Reprint the entire listing exactly.

*** Begin section ***

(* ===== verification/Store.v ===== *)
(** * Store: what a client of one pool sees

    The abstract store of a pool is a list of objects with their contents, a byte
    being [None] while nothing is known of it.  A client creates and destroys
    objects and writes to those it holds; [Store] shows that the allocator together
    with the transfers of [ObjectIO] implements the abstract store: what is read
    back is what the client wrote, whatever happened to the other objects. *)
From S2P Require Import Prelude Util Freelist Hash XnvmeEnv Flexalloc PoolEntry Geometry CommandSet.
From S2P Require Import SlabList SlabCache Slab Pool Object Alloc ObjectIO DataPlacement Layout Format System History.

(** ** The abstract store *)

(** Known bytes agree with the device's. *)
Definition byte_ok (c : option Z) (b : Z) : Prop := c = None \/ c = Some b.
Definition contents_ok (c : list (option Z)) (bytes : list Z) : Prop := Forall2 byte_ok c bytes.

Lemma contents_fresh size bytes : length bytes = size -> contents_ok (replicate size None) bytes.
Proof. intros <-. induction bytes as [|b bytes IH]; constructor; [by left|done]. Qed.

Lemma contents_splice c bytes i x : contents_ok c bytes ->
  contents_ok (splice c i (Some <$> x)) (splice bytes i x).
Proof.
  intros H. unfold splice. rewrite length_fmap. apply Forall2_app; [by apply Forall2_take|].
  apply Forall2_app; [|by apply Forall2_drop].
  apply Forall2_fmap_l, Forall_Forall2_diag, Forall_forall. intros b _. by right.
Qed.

*** End section ***

EXERCISE OUTPUT:
(* ===== verification/Store.v ===== *)
(** * Store: what a client of one pool sees

    The abstract store of a pool is a list of objects with their contents, a byte
    being [None] while nothing is known of it.  A client creates and destroys
    objects and writes to those it holds; [Store] shows that the allocator together
    with the transfers of [ObjectIO] implements the abstract store: what is read
    back is what the client wrote, whatever happened to the other objects. *)
From S2P Require Import Prelude Util Freelist Hash XnvmeEnv Flexalloc PoolEntry Geometry CommandSet.
From S2P Require Import SlabList SlabCache Slab Pool Object Alloc ObjectIO DataPlacement Layout Format System History.

(** ** The abstract store *)

(** Known bytes agree with the device's. *)
Definition byte_ok (c : option Z) (b : Z) : Prop := c = None \/ c = Some b.
Definition contents_ok (c : list (option Z)) (bytes : list Z) : Prop := Forall2 byte_ok c bytes.

Lemma contents_fresh size bytes : length bytes = size -> contents_ok (replicate size None) bytes.
Proof. intros <-. induction bytes as [|b bytes IH]; constructor; [by left|done]. Qed.

Lemma contents_splice c bytes i x : contents_ok c bytes ->
  contents_ok (splice c i (Some <$> x)) (splice bytes i x).
Proof.
  intros H. unfold splice. rewrite length_fmap. apply Forall2_app; [by apply Forall2_take|].
  apply Forall2_app; [|by apply Forall2_drop].
  apply Forall2_fmap_l, Forall_Forall2_diag, Forall_forall. intros b _. by right.
Qed.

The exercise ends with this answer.